I really don't want to get into a contentious discussion, and I'm over 40 years past any sense of needing to defend Hughes or the Mk4, but your "facts" are really skewed. What I'd like to do is set the record straight. The Mk4's story is an interesting one, a story that began in Nazi Germany and led to Vietnam, and I hate to see it slip through the cracks.
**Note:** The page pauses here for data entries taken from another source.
Lemma resolves_with_all {A : Type} (ps : list (Promise A)) values :
  Forall2 resolves_with ps values -> resolves_with (Promise_all ps) values.
Proof.
  intros Hall. induction Hall as [|p v ps vs Hp Hps IH]; intros w; simpl.
  - reflexivity.
  - specialize (Hp w). destruct (p w) as [r w1]. simpl in Hp. subst r.
    specialize (IH w1). destruct (Promise_all ps w1) as [rs w2]. simpl in IH.
    subst rs. reflexivity.
Qed.

Lemma Forall2_mapi_from {A B C : Type} (R : B -> C -> Prop)
  (f : A -> nat -> B) (g : A -> nat -> C) l : forall k,
  (forall x i, R (f x i) (g x i)) ->
  Forall2 R (mapi_from k f l) (mapi_from k g l).
Proof.
  induction l as [|x l IH]; intros k Hfg; simpl; constructor.
  - apply Hfg.
  - apply IH. exact Hfg.
Qed.

Lemma mapi_from_length_eq {A B : Type} (f : A -> nat -> B) l : forall k,
  List.length (mapi_from k f l) = List.length l.
Proof.
  induction l as [|x l IH]; intros k; simpl; [reflexivity|].
  rewrite IH. reflexivity.
Qed.

(** X13.  The first chunked iteration, when every request ends: the
    promise resolves with [outputAudioPath], each merged file is named
    [merged-chunk-<index>.mp3] after the base name of its chunk, and the
    last request is a concatenation whose single input is the text of
    all merged paths joined with [|], while its filter is written for as
    many inputs as there are chunks. *)
Theorem first_chunked_iteration_joins_inputs (E : Engine)
  (dirname audioPath outputAudioPath : string) (videoDuration : Q)
  (lines : list string) (audioChunks : list Chunk) (audioDuration : Q) (w : World) :
  (forall r, run E r = None) ->
  silencedetect E audioPath = (lines, None) ->
  Analyzer.audioChunks_of (Scraper.scrape lines) = (audioChunks, audioDuration) ->
  let mergedFiles :=
    mapi (fun (_ : Chunk) index =>
            path_join dirname ("merged-" ++ "chunk-" ++ index_text index ++ ".mp3"))
      audioChunks in
  fst (Chunked.extendAudioWithSilence E dirname audioPath videoDuration
         outputAudioPath w) = Resolved outputAudioPath
  /\ exists earlier,
       issued (snd (Chunked.extendAudioWithSilence E dirname audioPath videoDuration
                      outputAudioPath w))
       = (earlier ++ [ConcatN [String.concat "|" mergedFiles]
                        (List.length audioChunks) outputAudioPath])%list.
Proof.
  intros Hends Hdetect Hchunks mergedFiles.
  unfold Chunked.extendAudioWithSilence, then_, detectSilences.
  rewrite Hdetect. cbv beta iota zeta. rewrite Hchunks. cbv beta iota zeta.
  set (w1 := log (SilenceDetect audioPath) w).
  set (silence := JS.Math_min _ 5).
  set (first_batch := mapi _ audioChunks).
  set (results :=
    mapi (fun (_ : Chunk) index =>
            (path_join dirname ("chunk-" ++ index_text index ++ ".mp3"),
             path_join dirname ("silence-" ++ index_text index ++ ".mp3")))
      audioChunks).
  assert (H1 : resolves_with (Promise_all first_batch) results).
  { apply resolves_with_all. unfold first_batch, results, mapi.
    apply Forall2_mapi_from. intros chunk i.
    eapply resolves_with_then.
    - intros w'. rewrite (ffmpeg_save_ends E Hends). reflexivity.
    - intros w'. rewrite (ffmpeg_save_ends E Hends). reflexivity. }
  specialize (H1 w1). destruct (Promise_all first_batch w1) as [r1 w2].
  simpl in H1. subst r1.
  set (second_batch := map _ results).
  assert (H2 : resolves_with (Promise_all second_batch) mergedFiles).
  { apply resolves_with_all. unfold second_batch, results, mergedFiles, mapi.
    rewrite mapi_from_map. apply Forall2_mapi_from. intros chunk i w'.
    cbv beta iota. rewrite (ffmpeg_save_ends E Hends). cbn [fst].
    rewrite (basename_of_joined _ _ (chunk_name_slash_free i)). reflexivity. }
  specialize (H2 w2). destruct (Promise_all second_batch w2) as [r2 w3].
  simpl in H2. subst r2.
  split.
  - rewrite (ffmpeg_save_ends E Hends). reflexivity.
  - exists (issued w3). rewrite ffmpeg_save_issued.
    unfold mergedFiles, mapi. rewrite mapi_from_length_eq. reflexivity.
Qed.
The A4 squadrons out of Lemore, at the time the Navy's primary A4 base, were heavy users of the Mk4. Sure there were reliability issues early on, but those were less of a problem after 1968. How much the gun was used off of the carrier is a complex question. First of all, the gun pod was most useful in close air support (CAS) missions. The ordnance loads typically flown off of the carrier were bombing missions or air-to-air missions. The gun pod wouldn't be that useful--remember an A4 also had two Mk12 20mm as internal guns--so the Mk4 would have been sitting on the c/l station where a MER could hold multiple bombs. It's also interesting to note that in the article you cite, the author says, "the Mk-4 gun pod seemed prone to jams, especially under high G's (F8's had same problem with their guns)." What he's taking about, and it's noteworthy that the F8's guns were the old reliable Mk12s, is a load being carried for air-to-air missions.
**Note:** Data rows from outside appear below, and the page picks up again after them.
(** C8. Let the store answer the first [k] chunk inserts of a call and fail
    the next one with [e], that chunk being inside the slice.  Then
    PagedRpmInsert returns [e] together with the count of the [k] chunks
    completed before the failure, and that count is the number of rows rpms
    has gained: the rows that were there stay in place, every row added is a
    row of those [k] chunks (with the identifier it was given) whose checksum
    rpms did not have, no two rows added have the same checksum, every
    checksum of those [k] chunks is in rpms, and no other table changes.
    The count and the tables are also what the call returns and leaves on
    just those packages when nothing fails.  Exactly [k + 1] statements were
    issued: no chunk after the failing one is sent. *)
Theorem PagedRpmInsert_stops_at_failing_chunk (NewString : nat -> string)
  (fault : nat -> option string) (r : rpmDaoImpl) (pkgs : list Rpm) (db : DB)
  (k : nat) (e : string) :
  valid_dao r -> GoInt.fits pkgs ->
  (k * Z.to_nat (pagedRpmInsertsLimit r) < List.length pkgs)%nat ->
  (forall j, (j < k)%nat -> fault (statements db + j)%nat = None) ->
  fault (statements db + k)%nat = Some e ->
  exists db' db_k added,
    PagedRpmInsert NewString fault r pkgs db = Done db' (Z.of_nat (List.length added), Some e)
    /\ PagedRpmInsert NewString no_fault r
         (firstn (k * Z.to_nat (pagedRpmInsertsLimit r)) pkgs) db
       = Done db_k (Z.of_nat (List.length added), None)
    /\ tables db' = tables db_k
    /\ statements db' = (statements db + k + 1)%nat
    /\ tables db' = mkTables (rpms (tables db) ++ added) (repositories_rpms (tables db))
                             (repositories (tables db))
                             (repository_configurations (tables db))
    /\ (forall x, In x added ->
          has_checksum (rpm_Checksum x) (rpms (tables db)) = false
          /\ exists p u, In p (firstn (k * Z.to_nat (pagedRpmInsertsLimit r)) pkgs)
                         /\ x = with_uuid p u)
    /\ NoDup (map rpm_Checksum added)
    /\ (forall p, In p (firstn (k * Z.to_nat (pagedRpmInsertsLimit r)) pkgs) ->
          has_checksum (rpm_Checksum p) (rpms (tables db')) = true).
Proof.
  intros Hdao Hfits Hk Hgood Hbad.
  set (done := firstn (k * Z.to_nat (pagedRpmInsertsLimit r)) pkgs).
  assert (Hfits' : GoInt.fits done).
  { unfold GoInt.fits, GoInt.slice_len in *. subst done. rewrite length_firstn. lia. }
  destruct (@PagedRpmInsert_all NewString no_fault r done db Hdao Hfits')
    as (db_k & Hrun_k & Htab_k & _); [reflexivity|].
  destruct (@loop_fail NewString fault r pkgs Hdao Hfits e k
              (S (List.length pkgs)) 0%nat 0 db)
    as (db' & Hrun & Htab & Hst); try assumption.
  - left; reflexivity.
  - simpl; lia.
  - unfold valid_dao in Hdao. nia.
  - cbn [skipn] in *. change (Z.of_nat 0) with 0 in Hrun. unfold chunk in *.
    fold done in Hrun, Htab. rewrite Z.add_0_l in Hrun.
    unfold bulk_insert in Hrun, Htab, Hrun_k, Htab_k.
    destruct (insert_rpms_appends (before_create NewString (uuids db) done)
                                  (rpms (tables db)))
      as (added & Hins & Hin & Hnd & Hall).
    rewrite Hins in Hrun, Htab, Hrun_k, Htab_k. cbn [fst snd] in Hrun, Htab, Hrun_k, Htab_k.
    exists db', db_k, added.
    split.
    { unfold PagedRpmInsert.
      replace (GoInt.slice_len pkgs =? 0) with false
        by (symmetry; apply Z.eqb_neq; unfold GoInt.slice_len; lia).
      exact Hrun. }
    split; [exact Hrun_k|]. split; [congruence|]. split; [exact Hst|].
    split; [rewrite Htab; reflexivity|]. split; [|split; [exact Hnd|]].
    + intros x Hx. destruct (Hin x Hx) as [Hrow Hc]. split; [exact Hc|].
      apply before_create_In in Hrow. exact Hrow.
    + intros p Hp. rewrite Htab. cbn [set_rpms rpms].
      assert (Hy : In (rpm_Checksum p)
                      (map rpm_Checksum (before_create NewString (uuids db) done))).
      { rewrite before_create_checksums. apply in_map. exact Hp. }
      apply in_map_iff in Hy. destruct Hy as (y & Ey & Hy). rewrite <- Ey.
      apply Hall. exact Hy.
Qed.
(** * hydroctrl: pH electrode model, ADC sampling and stepper pump

    A shallow embedding of [ph.py] and [pump.py].

    Python floats are modelled by rationals ([Q]).  Where a result is a
    real quantity (a slope, a voltage, a pH) the arithmetic is exact and
    the statements are about the exact arithmetic the code approximates,
    compared with [==] ([Qeq]).  Where the code takes a decision on a
    double (how many pulses to emit, whether a calibration is accepted)
    each operation is rounded to the nearest double by [fl], as the
    hardware does; values beyond the range of doubles (infinities, NaN)
    are outside the model.  Python exceptions are
    an explicit [result] type; code that talks to the I2C bus or to the
    GPIO lines threads the state of that device through a small
    state-and-exception monad. *)

From Stdlib Require Import QArith Qabs Qround ZArith List Bool Lia Lqa String.
From Stdlib Require Import Strings.Byte.
From Corelib Require Import PrimFloat FloatOps SpecFloat.
Import ListNotations.
Open Scope Q_scope.

(** ** Exceptions and results *)

(** [raise Exception(fmt % args)]: the message is kept as its format
    string and the numbers formatted into it. *)
Inductive exn : Type :=
| Exception (fmt : string) (args : list Q)
| ZeroDivisionError
| IndexError
| ValueError
| OSError
| StatisticsError.

Inductive result (A : Type) : Type :=
| Ok (a : A)
| Raise (e : exn).
Arguments Ok {A} a.
Arguments Raise {A} e.

Definition bind_result {A B} (r : result A) (k : A -> result B) : result B :=
  match r with
  | Ok a => k a
  | Raise e => Raise e
  end.

Notation "'let?' x ':=' r 'in' k" := (bind_result r (fun x => k))
  (at level 10, x name, r at level 100, k at level 200).

Definition is_ok {A} (r : result A) : bool :=
  match r with Ok _ => true | Raise _ => false end.

(** ** Numbers *)

Definition Qltb (a b : Q) : bool := negb (Qle_bool b a).

(** Python's [a / b] on floats: raises on a zero divisor. *)
Definition py_div (a b : Q) : result Q :=
  if Qeq_bool b 0 then Raise ZeroDivisionError else Ok (a / b).

(** [int(x)]: truncation toward zero. *)
Definition py_int (x : Q) : Z := Z.quot (Qnum x) (Zpos (Qden x)).


(** ** Double precision

    [fl q] is the double (IEEE 754 binary64) nearest to [q], ties to the
    even mantissa, subnormal numbers included: the mantissa has 53 bits and
    the exponent of its last bit is at least -1074. *)

Definition pow2 (e : Z) : Q :=
  if (0 <=? e)%Z then inject_Z (2 ^ e) else 1 # Z.to_pos (2 ^ (- e)).

(** The integer nearest to [n / d], ties to even, for [0 <= n], [0 < d]. *)
Definition round_half_even (n d : Z) : Z :=
  let m := (n / d)%Z in
  match (2 * (n mod d) ?= d)%Z with
  | Lt => m
  | Gt => (m + 1)%Z
  | Eq => if Z.even m then m else (m + 1)%Z
  end.

Definition fl (q : Q) : Q :=
  let n := Z.abs (Qnum q) in
  let d := Zpos (Qden q) in
  if (n =? 0)%Z then 0
  else
    let e0 := (Z.log2 n - Z.log2 d - 52)%Z in
    let below :=
      (n * 2 ^ Z.max 0 (- e0) <? 2 ^ 52 * (d * 2 ^ Z.max 0 e0))%Z in
    let e := Z.max (if below then e0 - 1 else e0) (-1074) in
    let m := round_half_even (n * 2 ^ Z.max 0 (- e)) (d * 2 ^ Z.max 0 e) in
    Qred (inject_Z (Z.sgn (Qnum q) * m) * pow2 e).

(** The rational a finite hardware double stands for, to compare [fl]
    with the arithmetic of the machine. *)
Definition Q_of_float (x : float) : option Q :=
  match Prim2SF x with
  | S754_zero _ => Some 0
  | S754_finite s m e =>
      Some (Qred (inject_Z (if s then Z.neg m else Z.pos m) * pow2 e))
  | _ => None
  end.

(** ** The configuration module, as [ph.py] and [pump.py] read it *)

Module settings.

Record point : Type := {
  ph : Q;
  voltage : Q
}.

Record ph_calibration : Type := {
  points : list point;
  temperature : Q
}.

Record pump_calibration : Type := {
  steps_per_litre : Q
}.

Record t : Type := {
  PH_CALIBRATION : ph_calibration;
  PH_ADC_V_OFFSET : Q;
  PH_ADC_V_REF : Q;
  PH_ADC_I2C_BUSN : Z;
  PH_ADC_I2C_ADDR : Z;
  PUMP_CALIBRATION : pump_calibration;
  PUMP_GPIO_SLEEP : Z;
  PUMP_GPIO_STEP : Z
}.

End settings.

(** ** [class PHTheory] *)

Module PHTheory.

Definition gas_const : Q := 8.3144.
Definition faraday_const : Q := 96485.
Definition abs_zero_temp : Q := -273.15.
Definition ln_10 : Q := 2.3026.

Definition temperature_out_of_range : exn :=
  Exception "Temperature is out of range" [].

(** Slope of the ideal pH electrode, in V/pH. *)
Definition ideal_slope (temp : Q) : result Q :=
  if Qltb temp 0 || Qltb 100 temp then Raise temperature_out_of_range
  else Ok (gas_const * (temp - abs_zero_temp) * ln_10 / faraday_const).

(** Relative slope of the pH electrode.  The quotient of the two
    differences is taken before [ideal_slope] is called. *)
Definition compute_slope (temp ph1 v1 ph2 v2 : Q) : result Q :=
  let? q := py_div (v1 - v2) (ph2 - ph1) in
  let? i := ideal_slope temp in
  py_div q i.

(** Offset voltage. *)
Definition compute_offset (temp slope ph v : Q) : result Q :=
  let? i := ideal_slope temp in
  Ok (v + slope * i * (ph - 7)).

Definition compute_ph (temp offset slope v : Q) : result Q :=
  let? i := ideal_slope temp in
  let? d := py_div (offset - v) (slope * i) in
  Ok (7 + d).

End PHTheory.

(** The value [ideal_slope] returns for a temperature it accepts. *)
Definition nernst (temp : Q) : Q :=
  PHTheory.gas_const * (temp - PHTheory.abs_zero_temp) * PHTheory.ln_10
  / PHTheory.faraday_const.

(** ** [class PHCalibration] *)

Module PHCalibration.

Record t : Type := {
  slope : Q;
  offset : Q
}.

Definition max_slope_drift : Q := 0.2.
Definition max_v_ph7_drift : Q := 30e-3.

Definition unsupported_arity : exn :=
  Exception "Only two point calibration is supported" [].
Definition slope_out_of_range (slope : Q) : exn :=
  Exception "Electrode slope %.2f is out of range, replace the electrode"
            [slope].
Definition offset_out_of_range (v_ph7 : Q) : exn :=
  Exception "Electrode offset %.0f mV is out of range, replace the electrode"
            [v_ph7 * 1e3].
The Marines, on the other hand, flew many many CAS missions, so they were heavy users of the Mk4. A typical CAS load for an F4--both MAG11 and MAG13 were F4 groups--was a Mk4 on the centerline rack with napalm and/or CS on the outboard racks. The technique doesn't sound very nice from the perspective of 40 years, but at the time it was simple: drop the nape or CS on a suspected pocket of NVA or VC, then as soon as they started running go in with the gunpod. I spent a year and a half with the Marines in I Corps of RVN, and except for a few weeks when we were tracing through problems with ammo--the fuzes were coming off of HEI rounds and FODDING the radome of the F4s--we saw lots and lots of usage; we're talking hundreds of thousands of rounds fired. And while I wasn't working with MAG12, the A4 group in Chulai, the A4s would frequently carry multiple--usually two--gun pods, so their round count would be higher. I think a concise testimony to the Marines respect for the Mk4 was seen in the Spring of 1968, when one airplane belonging to VMFA-122 was rigged to carry and fire three Mk4s.
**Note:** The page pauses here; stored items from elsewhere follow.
(* ===== verification/_CoqProject ===== *)
-Q . S2P
Prelude.v
GoBase.v
Sha256.v
Utf8.v
Json.v
Types.v
Scope.v
Config.v
Auth.v
Ring.v
State.v
Push.v
Inbox.v
Observe.v
Structure.v
Sweep.v
SweepSpec.v
Conversations.v
Agents.v
Wakeup.v
History.v
Send.v
SendSpec.v
Poll.v
Lifecycle.v
Queries.v
System.v
Scenario.v
RunProps.v
SendProps.v
InboxProps.v
SweepProps.v
LifecycleProps.v
AccessProps.v
PushProps.v
Manifest.v
ManifestProps.v
Persistent.v
PersistentProps.v
Text.v
Rfc3339.v
Sqlite.v
Schema.v
Delivery.v
SqliteStore.v
Ledger.v
SqliteSystem.v
SqliteProps.v
SqliteReads.v
SqliteExamples.v
Background.v
PollEnds.v
Migrate.v
MigrateSpec.v
MigrateProps.v
Nsmigrate.v
NsmigrateSpec.v
NsmigrateProps.v
Compare.v
CompareProps.v
Configutil.v
Http.v
Handlers.v
HttpStore.v
HttpSqlite.v
HttpProps.v
Responses.v
Client.v
ClientProps.v
Watch.v
WatchProps.v
Flags.v
Commands.v
CommandsProps.v
Compact.v
Tools.v
ToolsProps.v
Synthetic.v
SyntheticProps.v
Rehearsal.v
The use of the Mk4 on OV10s, however, was pretty much restricted to one squadron, VAL-4. The Black Ponies were working in the Mekong Delta and used the gun pod on their centerline station. Bear in mind that VAL-4 was land based, operating from Binh Thuy. Yes, they were enthusiastic, but VAL-4 was a real anomaly in many ways, so it's hard to equate their mission or attitude to any other Navy squadron. I worked with VAL-4 for a short time and flew one combat mission with them. They were hot-shots in every positive meaning of the expression, and I have tremendous respect for them and the way they approached their mission.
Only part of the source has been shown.